OBJECTIVE: To determine the prevalence of cardiovascular abnormalities (CVA) and outcomes in patients with Williams syndrome presenting before 1 year of age. STUDY DESIGN: A retrospective review was undertaken of consecutive patients with WS at our institution from January 1, 1980, through December 31, 2007. WS was diagnosed by an experienced medical geneticist and/or by fluorescence in situ hybridization. CVA were diagnosed with the use of echocardiography, cardiac catheterization, or computerized tomographic angiography. Freedom from intervention was determined using Kaplan-Meier analysis. RESULTS: The study group was 129 patients with CVA. Age at presentation was 127 +/- 116 days, with follow-up of 8.0 +/- 7.5 years (0 to 42 years).

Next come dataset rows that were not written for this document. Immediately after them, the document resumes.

(** C10: on [None], on the empty text and on the empty list the version
    extractor returns four empty strings.  On a non-empty list only the
    first record is read: the outcome is that of any other run whose list
    starts with the same record, and the four fields are that record's
    hostname, the first element of its hardware, its version in upper case
    and the class of its running image (version and image being ASCII
    text); and whenever the extractor returns, the hostname and the
    hardware it returns are the first record's. *)
Theorem check_version_falsy_and_first c w o n' :
  conn_send_command c "sh ver" true (net w) = (Ok o, n') →
  (o = NoOutput ∨ o = Raw "" ∨ o = Structured [] →
     fst (check_version c w) = Ok (FStr "", "", "", ""))
  ∧ (∀ first rest, o = Structured (first :: rest) →
     (∀ c' w' rest' n'',
        conn_send_command c' "sh ver" true (net w')
        = (Ok (Structured (first :: rest')), n'') →
        fst (check_version c w) = fst (check_version c' w'))
     ∧ (∀ hardware version image,
          index0 (dict_get first "hardware" (FList [""])) = Ok hardware →
          dict_get first "version" (FStr "") = FStr version →
          dict_get first "running_image" (FStr "") = FStr image →
          all_chars is_ascii version = true →
          all_chars is_ascii image = true →
          fst (check_version c w)
          = Ok (dict_get first "hostname" (FStr ""), hardware, Str.upper version,
                if Str.contains "NPE" (Str.upper image) then "NPE" else "PE"))
     ∧ (∀ hostname hardware upper_version cls,
          fst (check_version c w) = Ok (hostname, hardware, upper_version, cls) →
          hostname = dict_get first "hostname" (FStr "")
          ∧ index0 (dict_get first "hardware" (FList [""])) = Ok hardware
          ∧ (∃ version, dict_get first "version" (FStr "") = FStr version)
          ∧ (∃ image, dict_get first "running_image" (FStr "") = FStr image)
          ∧ (cls = "NPE" ∨ cls = "PE"))).
Proof.
  intros H. split.
  - intros [-> | [-> | ->]]; unfold check_version; by run_with H.
  - intros first rest ->. split; [|split].
    + intros c' w' rest' n'' H'.
      unfold check_version. run_with H. rewrite H'. simpl.
      destruct (index0 _); [|done]. simpl.
      destruct (field_upper (dict_get first "version" _)); [|done]. simpl.
      by destruct (field_upper (dict_get first "running_image" _)).
    + intros hardware version image Hhw Hver Himg _ _.
      unfold check_version. run_with H.
      rewrite Hhw. simpl. rewrite Hver. simpl. by rewrite Himg.
    + intros hostname hardware upper_version cls.
      unfold check_version. run_with H.
      destruct (index0 _) as [hw|]; simpl; [|done].
      destruct (dict_get first "version" (FStr "")) as [v|]; simpl; [|done].
      destruct (dict_get first "running_image" (FStr "")) as [img|]; simpl; [|done].
      intros [= <- <- <- <-]. repeat split; eauto.
      destruct (Str.contains _ _); auto.
Qed.

End Extractors.

(** * Paths and files *)

Lemma startswith_sep_app h x : h ≠ "" → Str.startswith "/" (h +:+ x) = Str.startswith "/" h.
Proof. by destruct h. Qed.

Lemma endswith_char_app c x h :
  h ≠ "" → Str.endswith_char c (x +:+ h) = Str.endswith_char c h.
Proof.
  intros Hh. induction x as [|a x IH]; [done|].
  rewrite str_app_cons. simpl. rewrite IH.
  destruct (x +:+ h) eqn:E; [|done]. by destruct x, h.
Qed.

Lemma join_plain_hostname h name :
  plain_hostname h →
  Os.join BACKUP_DIR_PATH [h; h +:+ name] = "backups/" +:+ h +:+ "/" +:+ h +:+ name.
Proof.
  intros (Hne & Hstart & Hend). unfold Os.join, BACKUP_DIR_PATH. simpl.
  assert (Os.join_step "backups" h = "backups/" +:+ h) as ->.
  { unfold Os.join_step. by rewrite Hstart. }
  unfold Os.join_step. rewrite startswith_sep_app, Hstart by done.
  rewrite endswith_char_app, Hend by done. simpl.
  by rewrite !str_app_assoc.
Qed.

Lemma join_hostname_dir h :
  Str.startswith "/" h = false → Os.join BACKUP_DIR_PATH [h] = "backups/" +:+ h.
Proof. intros H. unfold Os.join. cbn [foldl]. unfold Os.join_step. by rewrite H. Qed.

Lemma lookup_mkdirs (fs : gmap string node) dirs d :
  foldr (λ d m, <[d := Dir]> m) fs dirs !! d
  = if bool_decide (d ∈ dirs) then Some Dir else fs !! d.
Proof.
  induction dirs as [|x dirs IH]; simpl; [done|].
  destruct (decide (x = d)) as [->|Hne].
  - rewrite lookup_insert_eq. rewrite bool_decide_eq_true_2; [done|]. by left.
  - rewrite lookup_insert_ne, IH by done.
    destruct (bool_decide (d ∈ dirs)) eqn:E.
    + apply bool_decide_eq_true in E. rewrite bool_decide_eq_true_2; [done|]. by right.
    + apply bool_decide_eq_false in E. rewrite bool_decide_eq_false_2; [done|].
      intros Hin. apply elem_of_cons in Hin as [->|Hin]; done.
Qed.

The most common lesions were peripheral pulmonary artery stenosis (62%) and supravalvar aortic stenosis (57%). Other CVA were common. CV interventions were performed in 29%, with 58% of those before 1 year. Freedom from intervention was 85%, 73%, and 66% at 1, 5, and 25 years, respectively. Four patients died. CONCLUSIONS: CVA are the most common manifestations of infantile Williams syndrome and occur with greater frequency than previously reported. In those with CVA, interventions are common and usually occur by 5 years of age. Most of these patients do not require intervention on long-term follow-up, and overall mortality is low.